I make a mental note to keep an eye on Paulette and fix myself a plate at the island. As I scoop some potato salad, I spy Hettie and Andre out in the garden. Even from a distance, Hettie’s pale and skeletal, propped up in a wheelchair with several pillows. Her mouth is moving, though. She looks alert. Must be having one of her good days.
But Andre’s clearly upset. He shakes his head, puts a hand up as if to silence her, but she continues anyway. His face crumples up. She places a quavering hand on his arm, attempting to soothe him, but he’s weeping, wiping away tears with the palm of his hand.

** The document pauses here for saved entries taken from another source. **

(* ===== verification/Demos.v ===== *)
(** Concrete plugins: worlds with scripts, on which the theorems that take
    assumptions about Lua code, the server or libcurl are applied. *)
From stdpp Require Import base tactics list gmap strings.
From Stdlib Require Import ZArith Lia Floats.SpecFloat.
From S2P Require Import Prelude.
From S2P Require Import EntityPool.
From S2P Require Import LuaValue.
From S2P Require Import Invoker.
From S2P Require Import EventBus.
From S2P Require Import Dispatch.
From S2P Require Import EntityPools.
From S2P Require Import Scheduler.
From S2P Require Import Config.
From S2P Require Import Http.
From S2P Require Import World.
From S2P Require Import Runtime.
From S2P Require Import ApiGuard.
From S2P Require Import Args.
From S2P Require Import ServerCalls.
From S2P Require Import EntityType.
From S2P Require Import VehicleMembers.
From S2P Require Import BindMembers.
From S2P Require Import ServerMembers.
From S2P Require Import Plugin.
From S2P Require Import Callbacks.
From S2P Require Import Bindings.
From S2P Require Import ScriptRel.
From S2P Require Import MemberRel.
From S2P Require Import Members.
From S2P Require Import Creates.
From S2P Require Import Documented.
From S2P Require Import Conforms.
From S2P Require Import Interp.
From S2P Require Import Safety.
From S2P Require Import EventDocs.
From S2P Require Import ArgDocs.
From S2P Require Import ArgConforms.
Open Scope Z_scope.

#[local] Existing Instance plain_lib.

(** The assumptions on the world hold where Lua runs scripts. *)
#[export] Instance interp_good sd n : GoodEnv (interp sd n).
Proof.
  split.
  - apply interp_respects.
  - intros path w. destruct n; reflexivity.
  - intros w. destruct n; reflexivity.
  - intros k f id w. destruct n, k; simpl; by intros [= <-].
  - intros w. destruct n; simpl; (split; [constructor|by intros m ?%not_elem_of_nil]).
  - intros w. destruct n; simpl; by destruct (h_config (rest w)).
Qed.

#[export] Instance interp_quiet sd n : QuietTeardown (interp sd n).
Proof.
  split.
  - intros k f id w. destruct n, k; simpl; intros [= <-]; by split_and!.
  - intros w. by destruct n.
Qed.

(** ** A plugin with an event, a timer and a script file *)

(** Function 0 is the prelude's Copas step. 1 unbinds itself, 2 cancels the
    event, 3 and 9 do nothing, 4 is a timer's callback that creates another
    timer and destroys its own, 5 kicks player 3, 6 asks the server to shut
    down, 7 is the chunk of main.lua: it binds 3 to onServerFrame, 8 triggers
    the event that calls it. *)
Definition op (o : operation) (s : script) : script := SOp o (fun _ => s).

Definition demo_functions : gmap Z (list lua_value -> script) :=
  list_to_map
    [ (0, fun _ => SReturn);
      (1, fun _ => op (OpUnbind "hello" (LFunction 1)) SReturn);
      (2, fun _ => op OpCancel SReturn);
      (3, fun _ => SReturn);
      (4, fun _ => op (OpTimer (LFunction 3) (LInt 0) (LInt 1) [])
                     (op (OpDestroy 1) (op (OpThisTimer (LInt 5)) SReturn)));
      (5, fun _ => op (OpKick 3 1) SReturn);
      (6, fun _ => op OpShutdown SReturn);
      (7, fun _ => op (OpBind "onServerFrame" (LFunction 3)) SReturn);
      (8, fun _ => op (OpTrigger "onPlayerSpawn" []) (SRaise (LString "done"))) ].

(** A server with some functions: it creates vehicle 5, reporting it, deletes
    what it is told to, reporting that too, and answers some questions. *)
Definition ok_answer : answer := mkAnswer 0 (S754_zero false) [] [] "".
Definition demo_float (z : Z) : spec_float := int_to_float32 z.
Definition demo_function (name : string) : option (list cval -> Z -> list server_event * answer) :=
  if String.eqb name "CreateVehicle" then
    Some (fun _ _ => ([EPool vcmpEntityPoolVehicle 5 0], mkAnswer 5 (S754_zero false) [] [] ""))
  else if String.eqb name "DeleteVehicle" then
    Some (fun args _ => (match args with CInt id :: _ => [EPool vcmpEntityPoolVehicle id 1] | _ => [] end,
                         ok_answer))
  else if String.eqb name "GetVehicleRotation" then
    Some (fun _ _ => ([], mkAnswer 0 (S754_zero false) [] (map demo_float [1; 2; 3; 4]) ""))
  else if String.eqb name "GetWastedSettings" then
    Some (fun _ _ => ([], mkAnswer 0 (S754_zero false) [10; 20; 30; 40; 50] (map demo_float [1; 2]) ""))
  else if existsb (String.eqb name)
    ["GetVehicleRotationEuler"; "SetVehicleRotation"; "SetWastedSettings"; "GetLastError"] then
    Some (fun _ _ => ([], ok_answer))
  else None.
Definition demo_server : ServerData :=
  mkServer 2360 (fun o => name ← PluginFuncs_names !! Z.to_nat ((o - 8) / 8); demo_function name)
    "bad self" (fun _ => false) true.

Definition demo_heap : Heap :=
  mkHeap demo_functions {[ "main.lua" := 7 ]} 100 0 (mkQueries None None None) (inr default_config).

Definition demo_config : Config :=
  mkConfig ["main.lua"] "lua/?.lua" (log_cfg default_config) (http_cfg default_config).

Definition demo_world : World Heap :=
  mkWorld (new_runtime demo_config) true false [] 1000 8000 demo_heap.

Definition demo_env : Env Heap := interp demo_server 200.
#[local] Existing Instance demo_env.
#[export] Instance demo_good : GoodEnv demo_env := interp_good demo_server 200.
#[export] Instance demo_teardown : QuietTeardown demo_env := interp_quiet demo_server 200.

(** The bus with handlers bound to [event], as [Event.bind] binds them. *)
Fixpoint bind_all (event : nat) (fs : list Z) (b : EventBus) : EventBus :=
  match fs with
  | [] => b
  | f :: fs => bind_all event fs
      (match BindHandler true b event f with Ret (_, b) => b | _ => b end)
  end.

Lemma bind_all_wf event fs b : bus_wf b -> bus_wf (bind_all event fs b).
Proof.
  revert b. induction fs as [|f fs IH]; intros b Hb; simpl; [done|]. apply IH.
  destruct (BindHandler true b event f) as [[r b']|e|] eqn:E; [|done..].
  by apply (step_wf _ _ (BindHandler_step _ _ _ _ _ _ E)).
Qed.

Definition demo_bus : EventBus := bind_all 47 [1; 3; 2; 9] (snd (Create new_bus "hello")).

Lemma demo_bus_wf : bus_wf demo_bus.
Proof. apply bind_all_wf. apply (step_wf _ _ (Create_step new_bus "hello")), new_bus_wf. Qed.

Definition with_bus (b : EventBus) (w : World Heap) : World Heap := upd_rt (set_r_events b) w.

Lemma push_nothing_respects (R : World Heap -> World Heap -> Prop) `{!PreOrder R} :
  respects R (pret ([] : list lua_value)).
Proof. by apply respects_pret. Qed.

(** The first handler unbinds itself, the third cancels, so the fourth is not called. *)
Lemma Dispatch_refines_witness :
  fst (Dispatch 47 (pret []) (with_bus demo_bus demo_world)) = Ret true.
Proof.
  destruct (Dispatch_refines 47 (pret []) (with_bus demo_bus demo_world)) as (Heq & _).
  - exact demo_bus_wf.
  - by apply push_nothing_respects, _.
  - done.
  - rewrite Heq. vm_compute. reflexivity.
Defined.

(** The handler raises an error, and the depth is what it was. *)
Lemma Call_balances_depth_witness :
  fst (Call 8 "test" (pret []) demo_world) = Ret false /\
  depth (get_invoker (snd (Call 8 "test" (pret []) demo_world))) = 0.
Proof.
  split; [by vm_compute|].
  refine (eq_trans (Call_balances_depth 8 "test" (pret []) demo_world
    (push_nothing_respects inv_rel) _) _); vm_compute; reflexivity.
Defined.

(** The handler that unbound itself is gone from the list. *)
Lemma outermost_dispatch_compacts_witness :
  lists (get_bus (snd (Dispatch 47 (pret []) (with_bus demo_bus demo_world)))) !! 47%nat =
    Some [mkHandler 3 true; mkHandler 2 true; mkHandler 9 true] /\
  forall h, h ∈ [mkHandler 3 true; mkHandler 2 true; mkHandler 9 true] -> h_alive h = true.
Proof.
  assert (lists (get_bus (snd (Dispatch 47 (pret []) (with_bus demo_bus demo_world)))) !! 47%nat =
    Some [mkHandler 3 true; mkHandler 2 true; mkHandler 9 true]) as Hl by (by vm_compute).
  split; [exact Hl|]. intros h Hh.
  eapply (outermost_dispatch_compacts 47 (pret []) (with_bus demo_bus demo_world) true);
    [exact demo_bus_wf|apply push_nothing_respects; apply _|by vm_compute|by vm_compute|by vm_compute
    |by eapply list_elem_of_lookup_2, Hl|exact Hh].
Defined.

(** ** Timers *)

Definition with_timers (s : Scheduler) (w : World Heap) : World Heap := upd_rt (set_r_timers s) w.

(** Timer 1 was due at 1000 and runs function 4 for the last of 2 times or
    before; timer 2 is due later. *)
Definition due_sched : Scheduler :=
  mkSched {[ 1 := mkTimer 4 [] (Some (TimerHandle 1)) 50 2 1000 false false;
             2 := mkTimer 3 [LInt 7] (Some (TimerHandle 2)) 100 (-1) 1500 false false ]} 3 [].

Lemma due_sched_wf : sched_wf due_sched /\ idle due_sched.
Proof.
  assert (forall id t, timers due_sched !! id = Some t ->
    (id = 1 \/ id = 2) /\ timer_wf t /\ running t = false) as H.
  { intros id t. simpl. intros [[<- <-]|[_ [<- <-]%lookup_singleton_Some]]%lookup_insert_Some;
      (split_and!; [auto|split; simpl; unfold kMaxInterval, kForever; try done; lia|done]). }
  split; [split|].
  - intros id t (Hid & _)%H. simpl. lia.
  - by intros id t (_ & Hw & _)%H.
  - done.
  - by intros id t (_ & _ & Hr)%H.
Qed.


(** The callback assigns to [thisTimer]; it is nil again afterwards. *)
Lemma Run_restores_thisTimer_witness :
  this_timer (snd (Run 1 1000 (with_timers due_sched demo_world))) = LNil.
Proof.
  refine (eq_trans (Run_restores_thisTimer 1 1000 (with_timers due_sched demo_world)
    (mkTimer 4 [] (Some (TimerHandle 1)) 50 2 1000 false false) (proj1 due_sched_wf) _ _ _ _) _);
    vm_compute; reflexivity.
Defined.

(** ** Requests *)

Definition with_http (h : Http) (w : World Heap) : World Heap := upd_rt (set_r_http h) w.

Definition pending_http : Http := snd (Start None (snd (Start None (new_http "") 3)) 8).

Lemma pending_http_wf : http_wf pending_http.
Proof. do 2 apply (hst_wf _ _ (Start_step _ _ _)). apply new_http_wf. Qed.

(** Request 1 finishes, request 2 stays pending. *)
Definition demo_report : curl_report :=
  mkReport None [(1, EData "ok")] [mkMessage 1 0 "" "" 200 (Some "http://a/")].


(** ** The plugin *)

(** A reload: the bindings raise errors and nothing is held from the first step on. *)
Lemma Shutdown_releases_before_close_witness :
  exists w1, Shutdown Reload (with_bus demo_bus demo_world) =
      upd_rt (set_r_lua false) (env_close w1) /\ released w1 /\ Usable w1 = false.
Proof.
  destruct (Shutdown_releases_before_close Reload (with_bus demo_bus demo_world))
    as (w1 & H1 & H2 & H3 & _); [vm_compute; reflexivity..| |exists w1; exact (conj H1 (conj H2 H3))].
  intros k f id w Hf. exact (proj2 (quiet_delete k f id w Hf)).
Defined.

(** The handler of the event asks the server to shut down. *)
Definition shutdown_bus : EventBus := bind_all 47 [6] (snd (Create new_bus "hello")).

Lemma emit_hello_respects : respects plugin_rel (Dispatch 47 (pret [])).
Proof. apply Dispatch_respects_blind; try apply _. by apply push_nothing_respects, _. Qed.



Lemma callbacks_tolerate_no_runtime_witness :
  OnEvent "test" (Dispatch 47 (pret [])) (set_present false demo_world) =
    (Ret 1, set_present false demo_world).
Proof.
  exact (proj1 (callbacks_tolerate_no_runtime "test" (Dispatch 47 (pret []))
    (S754_zero false) (set_present false demo_world) eq_refl)).
Defined.

Lemma demo_world_quiet : quiet demo_world.
Proof. exact (new_runtime_quiet demo_config demo_world). Qed.

Lemma demo_pools_wf : pools_wf (get_pools demo_world).
Proof. exact (ok_pools _ (q_ok _ demo_world_quiet)). Qed.



(** A session: the scripts load, a frame runs the handler main.lua bound, a
    player connects and is kicked by the other player's message, the server
    shuts down, and calls once more. *)
Definition demo_session : list server_call :=
  [CServerInitialise; CServerFrame (S754_zero false); CPlayerConnect 3;
   CPlayerMessage 4 (Some "kick"); CServerShutdown; CPlayerSpawn 4].

Lemma every_session_is_safe_witness :
  length (fst (run_calls demo_session demo_world)) = 6%nat /\
  Forall (fun r => exists z, r = Ret z) (fst (run_calls demo_session demo_world)).
Proof.
  destruct (every_session_is_safe demo_session demo_world demo_world_quiet) as (Hr & Hl & _).
  split; [exact Hl|exact Hr].
Defined.

(** ** Entity bindings *)

#[local] Instance demo_fns : ServerFns Heap := data_server demo_server.
#[local] Instance demo_fns_respect : ServerRespects demo_fns := data_server_respects demo_server.

(** Lua calls a method: the handle, then the arguments. *)
Definition method_state (name : string) (h : EntityHandle) (args : list lua_value) : lua_State :=
  mkState (Some (mkDebug (Some name) "method")) (LHandle h :: args).
(** Lua assigns to a property. *)
Definition property_state (h : EntityHandle) (key : string) (v : lua_value) : lua_State :=
  mkState (Some (mkDebug (Some "newindex") "metamethod")) [LHandle h; LString key; v].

I step away from the window, not wanting to gawk. I remember how Noah gave her the narcissus bulbs a few weeks ago, saying they should be out by Valentine’s Day. Not sure I care to make it that long, she told him. Valentine’s Day is now less than two weeks off, and however ready Hettie may be, Andre seems unprepared to let her go. I don’t entirely fault him. Who will be left? His ditzy sisters? A jet-setting niece too busy to visit her dying grandmother?
I scarf down my lunch and head back to my cottage to work, wondering again how Gabriel ended up in the sugar mill. When someone knocks on my door thirty minutes later, my heart does a crazy little dance. Is it Noah? Is he back after all? I throw open the door, ready to pounce, and find myself faced with a much less appealing sight.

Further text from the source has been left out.